Eso me generó mucha confusión, ya que no comprendía en qué consistía esa nueva identidad, impuesta por otros, que no me representaba.
Mi carrera como psicoterapeuta me dio el privilegio de poder escuchar cientos de historias de pacientes que también habían migrado en circunstancias muy diversas. Si bien las razones que argumentaban cuando llegaban a terapia no estaban directamente conectadas con su condición de migrantes, había una “música de fondo” que era común a todos.
Así, escuché muchos relatos de pacientes que habían llegado a EE. UU. cruzando el desierto de noche, sin documentos y arriesgando su vida, y muchos otros, propios de personas que arribaron en circunstancias de mayor privilegio, como académicos contratados por universidades norteamericanas, o directivos de empresas multinacionales que aterrizaron viajando en primera clase y con generosos “paquetes de compensación de expatriados”.
Aunque a primera vista parece que poco y nada tenían esos casos en común, empecé a descubrir que compartían la misma confusión que yo misma había notado respecto a la nueva identidad que emerge, naturalmente, al cambiar de ubicación social.
Como patrón compartido en todos los casos, durante mucho tiempo, el inmigrante vive en un estado de confusión. Se pregunta quién es, cómo debe considerarse a sí mismo. Como un espejo, recibe a diario distintas imágenes y definiciones de las personas que lo rodean. En sus países de origen, muchos son calificados como “privilegiados” que pudieron escapar y aprovechar nuevas oportunidades, mientras que para otros son “traidores” que abandonaron el barco, en vez de quedarse a “lucharla” en su propia tierra.
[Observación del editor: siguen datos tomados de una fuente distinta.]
(** The rows, decoded, are the values of the map. *)
Lemma rows_permuted m d : holds_peers m d →
  ∃ ps, Forall2 (λ r p, PeerStatus_try_from r = Ok p) (network_peers d) ps ∧ ps ≡ₚ (map_to_list m).*2.
Proof.
  intros Hm. assert (∃ ps, Forall2 (λ r p, PeerStatus_try_from r = Ok p) (network_peers d) ps) as [ps Hps].
  { assert (Forall (λ r, ∃ p, PeerStatus_try_from r = Ok p) (network_peers d)) as Hall.
    { apply Forall_forall. intros r Hr. destruct (hp_rows _ _ Hm r Hr) as (p & Hp & _). by exists p. }
    induction Hall as [|r rows [p Hp] _ [ps Hps]]; [by exists []|]. exists (p :: ps). by constructor. }
  assert (pm_packet_key <$> network_peers d = key_of <$> ps) as Hkeys.
  { clear -Hps. induction Hps as [|r p rows ps' Hr _ IH]; [done|]. cbn. f_equal; [by apply decoded_key in Hr as [-> _]|exact IH]. }
  assert ((λ p, (key_of p, p)) <$> ps ≡ₚ map_to_list m) as Hp.
  { apply NoDup_Permutation; [|apply NoDup_map_to_list|].
    - apply (NoDup_fmap_1 fst). rewrite <-list_fmap_compose. change (NoDup (key_of <$> ps)). rewrite <-Hkeys. apply (hp_keys _ _ Hm).
    - intros [k p]. rewrite list_elem_of_fmap, elem_of_map_to_list. split.
      + intros (p' & [= -> ->] & Hin). apply list_elem_of_lookup in Hin as [i Hi].
        destruct (Forall2_lookup_r _ _ _ _ _ Hps Hi) as (r & Hr & Hd). apply list_elem_of_lookup_2 in Hr.
        destruct (hp_rows _ _ Hm r Hr) as (p'' & Hp'' & Hk). apply decoded_key in Hd as Hd'. destruct Hd' as [-> _]. congruence.
      + intros Hk. destruct (hp_map _ _ Hm _ _ Hk) as (r & Hr & <-). apply list_elem_of_lookup in Hr as [i Hi].
        destruct (Forall2_lookup_l _ _ _ _ _ Hps Hi) as (p' & Hp' & Hd). apply list_elem_of_lookup_2 in Hi.
        destruct (hp_rows _ _ Hm r Hi) as (p'' & Hp'' & Hk'). apply decoded_key in Hd as Hd'. destruct Hd' as [Hkd _].
        exists p'. apply list_elem_of_lookup_2 in Hp'. split; [|by replace p with p' by congruence].
        replace p with p' by congruence. by rewrite Hkd. }
  exists ps. split; [done|]. rewrite <-Hp, <-list_fmap_compose. by rewrite list_fmap_id.
Qed.

Lemma count_peers_map m d (c : PeerModel → bool) (c' : PeerStatus → bool) :
  holds_peers m d → (∀ r p, PeerStatus_try_from r = Ok p → c r = c' p) → count_peers c d = count_in c' m.
Proof.
  intros Hm Hc. destruct (rows_permuted m d Hm) as (ps & Hps & Hp). unfold count_peers, count_in. do 2 f_equal.
  rewrite <-Hp. clear Hp. induction Hps as [|r p rows ps Hr _ IH]; [done|]. rewrite !filter_cons, (Hc r p Hr).
  case_decide; cbn; congruence.
Qed.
A su vez, en EE. UU., el que llega deberá enfrentarse a una adjetivación disímil, según el caso: por un lado, puede ser tratado como el “intruso” que busca sacarle trabajo a los nativos, que atenta contra la pureza de la identidad “americana”, pero, por el otro, también pueden hacerle sentir que le tienen “lástima” por verlo como una “víctima”. Además, en el mejor de los casos, entre los americanos más progresivos, también están quienes lo cobijan, demostrando agradecimiento por tener nuevos inmigrantes que ayudan a seguir ampliando la diversidad cultural que está en el ADN de la cultura del país.
Los inmigrantes se “prueban” estas definiciones, como si fueran distintos tipos de calzado. A veces se identifican con una u otra, pero pelean día a día por entender en dónde están parados.
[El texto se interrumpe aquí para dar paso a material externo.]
(* ===== verification/SessionManager.v ===== *)
(** * The session manager

    Models [transport/session/src/manager.rs] and the [Session] object of
    [types.rs]: how sessions are initiated, accepted, fed with data, kept and
    closed.  The caches are maps from which entries may be evicted; the queues
    between the manager and its sessions are shared objects that the entries
    refer to.  A handler is one step; [new_session], which waits twice, is
    three.  The message transport answers each message through an argument. *)
From stdpp Require Import gmap strings.
From S2P Require Import Prelude Primitives Crypto Channels SharedKeys Packet Peers Protocol NodeProtocol SessionState Mixer.
From S2P Require Import StartProtocol SurbBalancer.

(** ** Unbounded queues ([futures::channel::mpsc])

    A queue keeps what was ever sent; the receiver has taken the first
    [mq_read] elements. *)
Record Mpsc (A : Type) := mkMpsc { mq_sent : list A; mq_read : nat; mq_sender : bool; mq_receiver : bool }.
Arguments mkMpsc {A} _ _ _ _.
Arguments mq_sent {A} _.
Arguments mq_read {A} _.
Arguments mq_sender {A} _.
Arguments mq_receiver {A} _.

Definition unbounded {A} : Mpsc A := mkMpsc [] 0 true true.

(** Fails when the receiver is gone or the queue is closed. *)
Definition mpsc_send {A} (x : A) (q : Mpsc A) : option (Mpsc A) :=
  if mq_sender q && mq_receiver q then Some (mkMpsc (mq_sent q ++ [x]) (mq_read q) true true) else None.

(** [close_channel], or the last sender dropped. *)
Definition close_channel {A} (q : Mpsc A) : Mpsc A := mkMpsc (mq_sent q) (mq_read q) false (mq_receiver q).
Definition drop_receiver {A} (q : Mpsc A) : Mpsc A := mkMpsc (mq_sent q) (mq_read q) (mq_sender q) false.

(** The next element; [Ready None] when the queue is closed and empty. *)
Definition mpsc_next {A} (q : Mpsc A) : Mpsc A * Poll (option A) :=
  match mq_sent q !! mq_read q with
  | Some x => (mkMpsc (mq_sent q) (S (mq_read q)) (mq_sender q) (mq_receiver q), Ready (Some x))
  | None => if mq_sender q then (q, Pending) else (q, Ready None)
  end.

(** ** Free slots

    The loop asks the generator for keys until one is free or the first comes
    again.  After more keys than the cache has entries, without either, it
    would go on forever; that is [Panic] here. *)
Section Slots.
Context {K : Type} `{Countable K} {V E : Type} (gen : option K → outcome E K).

Fixpoint slot_loop (fuel : nat) (cache : gmap K V) (value : V) (initial next : K) : outcome E (gmap K V * option K) :=
  match fuel with
  | O => Panic
  | S fuel =>
      match cache !! next with
      | None => Ok (<[next := value]> cache, Some next)
      | Some _ =>
          next ← gen (Some next);
          if bool_decide (next = initial) then Ok (cache, None) else slot_loop fuel cache value initial next
      end
  end.

Definition insert_into_next_slot (cache : gmap K V) (value : V) : outcome E (gmap K V * option K) :=
  initial ← gen None;
  slot_loop (S (size cache)) cache value initial initial.
End Slots.

(** ** Configuration and state *)
Record SessionManagerConfig := mkManagerConfig {
  session_tag_range : Z * Z;
  initiation_timeout_base : Duration;
  idle_timeout : Duration;
  balancer_sampling_interval : Duration
}.

Definition SessionManagerConfig_default : SessionManagerConfig :=
  mkManagerConfig (16, 1024) (from_millis 5000) (from_millis 180000) (from_millis 500).

Definition range_contains (r : Z * Z) (t : Z) : bool := (r.1 <=? t) && (t <? r.2).

Definition MIN_CHALLENGE : StartChallenge := 1.
Definition MIN_SESSION_TAG_RANGE_RESERVATION : Z := 16.
Definition MIN_BALANCER_SAMPLING_INTERVAL : Duration := from_millis 100.
Definition SESSION_READINESS_TIMEOUT : Duration := from_millis 10000.

Definition initiation_timeout_max_one_way {E} (base : Duration) (hops : nat) : outcome E Duration :=
  duration_mul_u32 base (wrap 32 (Z.of_nat hops)).

(** [session_tx] names a data queue, [abort_handles] spawned tasks. *)
Record CachedSession := mkCached { session_tx : nat; routing_opts : DestinationRouting; abort_handles : list nat }.

Inductive DispatchResult := Processed | Unrelated (data : ApplicationData).

(** A session as its owner holds it: [ses_rx] names its data queue;
    [ses_socket] is the configuration of the Session protocol, where used;
    [ses_counted] tells whether its messages are counted for the balancer. *)
Record Session := mkSessionObj {
  ses_id : SessionId;
  ses_routing : DestinationRouting;
  ses_capabilities : gset Capability;
  ses_counted : bool;
  ses_rx : nat;
  ses_on_close : bool;
  ses_socket : option SessionConfig
}.

Definition socket_config (capabilities : gset Capability) : SessionConfig :=
  let rto_base := from_millis 3000 in
  let expiration_coefficient :=
    if bool_decide (Retransmission ∈ capabilities) || bool_decide (RetransmissionAckOnly ∈ capabilities) then 4 else 1 in
  {| max_buffered_segments := max_buffered_segments SessionConfig_default;
     acknowledged_frames_buffer := 100000;
     frame_expiration_age := rto_base * expiration_coefficient;
     rto_base_receiver := rto_base;
     rto_base_sender := rto_base * 2;
     cfg_backoff_base := cfg_backoff_base SessionConfig_default;
     rto_jitter := rto_jitter SessionConfig_default;
     enabled_features := elements capabilities ≫= Capability_into_iter |}.

Definition Session_new (id : SessionId) (routing : DestinationRouting) (capabilities : gset Capability)
    (counted : bool) (rx : nat) : Session :=
  mkSessionObj id routing capabilities counted rx true
    (if bool_decide (capabilities = ∅) then None else Some (socket_config capabilities)).

Record IncomingSession := mkIncoming { in_session : Session; in_target : SessionTarget }.

Record SessionClientConfig := mkClientConfig {
  forward_path_options : RoutingOptions;
  return_path_options : RoutingOptions;
  client_capabilities : list Capability;
  client_pseudonym : option HoprPseudonym;
  surb_management : option SurbBalancerConfig
}.

Definition SessionClientConfig_default : SessionClientConfig :=
  mkClientConfig (Hops 0) (Hops 0) [Segmentation] None (Some SurbBalancerConfig_default).

Abbreviation Answer := (StartEstablished SessionId + StartErrorType)%type.

(** The manager, its queues and the tasks it has spawned.  [started] is
    whether the message sender and the notifiers are set; [outbox] is what was
    given to the message sender. *)
Record ManagerState := mkManager {
  mgr_cfg : SessionManagerConfig;
  initiation_ttl : Duration;
  started : bool;
  session_initiations : gmap StartChallenge nat;
  sessions : gmap SessionId CachedSession;
  answer_queues : gmap nat (Mpsc Answer);
  data_queues : gmap nat (Mpsc bytes);
  incoming : Mpsc IncomingSession;
  closures : Mpsc SessionId;
  tasks : gset nat;
  outbox : list (ApplicationData * DestinationRouting);
  fresh_ref : nat
}.

Definition set_started b m := mkManager (mgr_cfg m) (initiation_ttl m) b (session_initiations m)
  (sessions m) (answer_queues m) (data_queues m) (incoming m) (closures m) (tasks m) (outbox m) (fresh_ref m).
Definition set_initiations x m := mkManager (mgr_cfg m) (initiation_ttl m) (started m) x
  (sessions m) (answer_queues m) (data_queues m) (incoming m) (closures m) (tasks m) (outbox m) (fresh_ref m).
Definition set_sessions x m := mkManager (mgr_cfg m) (initiation_ttl m) (started m) (session_initiations m)
  x (answer_queues m) (data_queues m) (incoming m) (closures m) (tasks m) (outbox m) (fresh_ref m).
Definition set_answer_queues x m := mkManager (mgr_cfg m) (initiation_ttl m) (started m) (session_initiations m)
  (sessions m) x (data_queues m) (incoming m) (closures m) (tasks m) (outbox m) (fresh_ref m).
Definition set_data_queues x m := mkManager (mgr_cfg m) (initiation_ttl m) (started m) (session_initiations m)
  (sessions m) (answer_queues m) x (incoming m) (closures m) (tasks m) (outbox m) (fresh_ref m).
Definition set_incoming x m := mkManager (mgr_cfg m) (initiation_ttl m) (started m) (session_initiations m)
  (sessions m) (answer_queues m) (data_queues m) x (closures m) (tasks m) (outbox m) (fresh_ref m).
Definition set_closures x m := mkManager (mgr_cfg m) (initiation_ttl m) (started m) (session_initiations m)
  (sessions m) (answer_queues m) (data_queues m) (incoming m) x (tasks m) (outbox m) (fresh_ref m).
Definition set_tasks x m := mkManager (mgr_cfg m) (initiation_ttl m) (started m) (session_initiations m)
  (sessions m) (answer_queues m) (data_queues m) (incoming m) (closures m) x (outbox m) (fresh_ref m).
Definition set_outbox x m := mkManager (mgr_cfg m) (initiation_ttl m) (started m) (session_initiations m)
  (sessions m) (answer_queues m) (data_queues m) (incoming m) (closures m) (tasks m) x (fresh_ref m).
Definition set_fresh x m := mkManager (mgr_cfg m) (initiation_ttl m) (started m) (session_initiations m)
  (sessions m) (answer_queues m) (data_queues m) (incoming m) (closures m) (tasks m) (outbox m) x.

(** A range that starts below the tags of the Start protocol is moved up. *)
Definition fit_range (r : Z * Z) : Z * Z :=
  if r.1 <? MIN_SESSION_TAG_RANGE_RESERVATION then
    (MIN_SESSION_TAG_RANGE_RESERVATION, wrap 16 (r.2 + (MIN_SESSION_TAG_RANGE_RESERVATION - r.1)))
  else r.

Definition SessionManager_new {E} (cfg : SessionManagerConfig) : outcome E ManagerState :=
  one_way ← initiation_timeout_max_one_way (initiation_timeout_base cfg) MAX_INTERMEDIATE_HOPS;
  ttl ← duration_mul_u32 one_way 2;
  Ok (mkManager (mkManagerConfig (fit_range (session_tag_range cfg)) (initiation_timeout_base cfg) (idle_timeout cfg)
                   (balancer_sampling_interval cfg))
        ttl false ∅ ∅ ∅ ∅ unbounded unbounded ∅ [] 0).

Section Manager.
Context `{!Bincode StartInitiation} `{!Bincode (StartEstablished SessionId)} `{!Bincode StartErrorType} `{!Bincode SessionId}.

Abbreviation MM := (SM ManagerState TransportSessionError).

Definition start : MM unit :=
  m ← get;
  if started m then throw (Manager AlreadyStarted) else modify (set_started true).

(** ** Shared pieces *)
Definition new_ref : MM nat :=
  m ← get; modify (set_fresh (S (fresh_ref m)));; mret (fresh_ref m).

Definition new_answer_queue : MM nat :=
  r ← new_ref; m ← get; modify (set_answer_queues (<[r := unbounded]> (answer_queues m)));; mret r.
Definition new_data_queue : MM nat :=
  r ← new_ref; m ← get; modify (set_data_queues (<[r := unbounded]> (data_queues m)));; mret r.
Definition spawn_task : MM nat :=
  r ← new_ref; m ← get; modify (set_tasks ({[r]} ∪ tasks m));; mret r.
Sin embargo, llega el día en que reconocen que ninguna de esas caracterizaciones refleja su realidad, y que no se trata de una u otra, sino de todas a la vez. Deben amigarse con esta identidad ampliada, enriquecida, como resultado de estos nuevos aspectos que la propia inmigración les ha permitido explorar.
En este libro quiero compartir algunas historias de migración, personificadas en pacientes que atravesaron circunstancias muy distintas, recorriendo como hilo narrativo común el desafío que nos plantea la identidad cultural que comienza a forjarse cuando salimos del lugar en donde nacimos y nos sumergimos en un mundo diferente, con otros códigos, otro lenguaje y otros valores.